Look below for the line holding "errors.New, fmt.Errorf *)" and the line holding "ConsistencyLocal ≠ ConsistencyFull ∧". Transcribe exactly those lines and all lines between them, nothing more.

▸ **DATA TO PROCESS**
-------
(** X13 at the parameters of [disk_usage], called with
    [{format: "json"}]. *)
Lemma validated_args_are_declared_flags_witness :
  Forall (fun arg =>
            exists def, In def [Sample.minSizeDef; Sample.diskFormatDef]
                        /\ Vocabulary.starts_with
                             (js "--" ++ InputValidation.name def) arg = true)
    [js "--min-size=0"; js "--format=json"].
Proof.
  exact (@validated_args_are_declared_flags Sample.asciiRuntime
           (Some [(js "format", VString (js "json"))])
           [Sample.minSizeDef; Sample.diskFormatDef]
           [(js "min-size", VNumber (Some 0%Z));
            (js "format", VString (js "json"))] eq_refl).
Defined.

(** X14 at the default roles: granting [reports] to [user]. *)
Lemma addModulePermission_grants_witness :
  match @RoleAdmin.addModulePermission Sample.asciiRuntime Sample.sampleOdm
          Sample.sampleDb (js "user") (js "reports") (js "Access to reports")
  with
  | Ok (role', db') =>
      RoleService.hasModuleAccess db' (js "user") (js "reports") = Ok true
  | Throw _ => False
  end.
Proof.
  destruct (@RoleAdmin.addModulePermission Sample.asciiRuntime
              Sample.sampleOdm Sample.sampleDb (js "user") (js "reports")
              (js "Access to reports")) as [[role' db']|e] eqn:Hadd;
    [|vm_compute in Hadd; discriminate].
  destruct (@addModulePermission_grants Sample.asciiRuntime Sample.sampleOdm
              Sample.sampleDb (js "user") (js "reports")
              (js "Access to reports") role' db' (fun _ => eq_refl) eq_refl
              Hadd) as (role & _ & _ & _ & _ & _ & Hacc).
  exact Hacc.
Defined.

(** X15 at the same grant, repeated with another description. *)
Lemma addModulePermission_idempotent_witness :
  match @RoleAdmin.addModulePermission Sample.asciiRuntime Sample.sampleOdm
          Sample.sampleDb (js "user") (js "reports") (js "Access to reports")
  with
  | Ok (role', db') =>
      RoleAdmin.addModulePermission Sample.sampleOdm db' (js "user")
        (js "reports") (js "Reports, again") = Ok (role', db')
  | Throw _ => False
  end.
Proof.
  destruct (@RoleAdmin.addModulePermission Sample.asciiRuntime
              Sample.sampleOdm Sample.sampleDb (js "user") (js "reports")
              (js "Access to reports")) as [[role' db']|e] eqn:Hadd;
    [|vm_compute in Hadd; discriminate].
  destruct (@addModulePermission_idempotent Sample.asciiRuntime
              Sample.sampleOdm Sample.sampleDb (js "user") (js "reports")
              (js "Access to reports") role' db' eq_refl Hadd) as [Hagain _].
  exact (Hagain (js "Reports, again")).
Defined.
-------
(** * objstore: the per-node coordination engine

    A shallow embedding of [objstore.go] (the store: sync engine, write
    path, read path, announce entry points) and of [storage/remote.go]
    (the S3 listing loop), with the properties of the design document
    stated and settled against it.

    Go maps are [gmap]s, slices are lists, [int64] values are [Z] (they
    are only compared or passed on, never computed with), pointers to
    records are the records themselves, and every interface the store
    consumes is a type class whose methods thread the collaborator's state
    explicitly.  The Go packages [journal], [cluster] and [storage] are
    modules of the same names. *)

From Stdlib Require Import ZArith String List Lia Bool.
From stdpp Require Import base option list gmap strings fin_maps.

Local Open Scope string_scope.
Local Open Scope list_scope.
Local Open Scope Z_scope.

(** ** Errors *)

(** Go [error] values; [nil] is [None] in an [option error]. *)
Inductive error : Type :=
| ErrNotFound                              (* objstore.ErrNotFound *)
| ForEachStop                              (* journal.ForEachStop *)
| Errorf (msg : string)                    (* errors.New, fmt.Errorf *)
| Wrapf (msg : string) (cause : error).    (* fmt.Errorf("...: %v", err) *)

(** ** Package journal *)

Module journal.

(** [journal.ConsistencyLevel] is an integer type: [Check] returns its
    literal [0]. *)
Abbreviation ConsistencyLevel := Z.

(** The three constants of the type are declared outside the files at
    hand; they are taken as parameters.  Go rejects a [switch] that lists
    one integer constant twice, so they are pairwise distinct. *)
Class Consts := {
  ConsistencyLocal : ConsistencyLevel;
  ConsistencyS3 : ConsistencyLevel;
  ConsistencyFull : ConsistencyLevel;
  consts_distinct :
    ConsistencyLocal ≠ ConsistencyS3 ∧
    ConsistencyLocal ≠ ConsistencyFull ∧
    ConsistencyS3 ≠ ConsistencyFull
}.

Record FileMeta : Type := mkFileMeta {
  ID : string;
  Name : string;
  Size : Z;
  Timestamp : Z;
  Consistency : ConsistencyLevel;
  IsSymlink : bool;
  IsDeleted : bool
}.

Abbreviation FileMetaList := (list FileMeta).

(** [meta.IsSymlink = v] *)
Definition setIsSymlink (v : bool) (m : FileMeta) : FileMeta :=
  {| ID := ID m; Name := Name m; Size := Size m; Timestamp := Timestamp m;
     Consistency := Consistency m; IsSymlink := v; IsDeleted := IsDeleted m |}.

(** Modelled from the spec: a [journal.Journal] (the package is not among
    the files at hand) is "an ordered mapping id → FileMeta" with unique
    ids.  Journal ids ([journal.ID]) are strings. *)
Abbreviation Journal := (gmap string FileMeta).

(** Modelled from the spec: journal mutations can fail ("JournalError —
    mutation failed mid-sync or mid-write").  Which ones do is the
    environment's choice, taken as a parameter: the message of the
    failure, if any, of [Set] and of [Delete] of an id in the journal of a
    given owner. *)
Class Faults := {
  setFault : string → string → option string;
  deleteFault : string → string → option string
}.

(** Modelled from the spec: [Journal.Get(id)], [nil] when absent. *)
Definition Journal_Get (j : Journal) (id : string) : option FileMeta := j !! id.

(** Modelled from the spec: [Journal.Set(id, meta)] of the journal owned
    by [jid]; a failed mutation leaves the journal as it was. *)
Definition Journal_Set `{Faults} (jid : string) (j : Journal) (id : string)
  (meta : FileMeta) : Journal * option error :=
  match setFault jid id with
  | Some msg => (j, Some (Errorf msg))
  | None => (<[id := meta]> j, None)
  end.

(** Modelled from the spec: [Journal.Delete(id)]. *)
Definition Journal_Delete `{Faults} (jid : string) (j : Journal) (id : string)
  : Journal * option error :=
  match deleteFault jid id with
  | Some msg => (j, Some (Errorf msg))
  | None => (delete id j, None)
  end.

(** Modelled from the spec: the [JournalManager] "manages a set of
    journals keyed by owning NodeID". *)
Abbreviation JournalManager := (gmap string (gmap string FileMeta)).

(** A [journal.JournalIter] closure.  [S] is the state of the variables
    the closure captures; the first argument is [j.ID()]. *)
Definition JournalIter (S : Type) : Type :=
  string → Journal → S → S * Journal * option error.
-------
▸ **WRITTEN RESPONSE**
| Errorf (msg : string)                    (* errors.New, fmt.Errorf *)
| Wrapf (msg : string) (cause : error).    (* fmt.Errorf("...: %v", err) *)

(** ** Package journal *)

Module journal.

(** [journal.ConsistencyLevel] is an integer type: [Check] returns its
    literal [0]. *)
Abbreviation ConsistencyLevel := Z.

(** The three constants of the type are declared outside the files at
    hand; they are taken as parameters.  Go rejects a [switch] that lists
    one integer constant twice, so they are pairwise distinct. *)
Class Consts := {
  ConsistencyLocal : ConsistencyLevel;
  ConsistencyS3 : ConsistencyLevel;
  ConsistencyFull : ConsistencyLevel;
  consts_distinct :
    ConsistencyLocal ≠ ConsistencyS3 ∧
    ConsistencyLocal ≠ ConsistencyFull ∧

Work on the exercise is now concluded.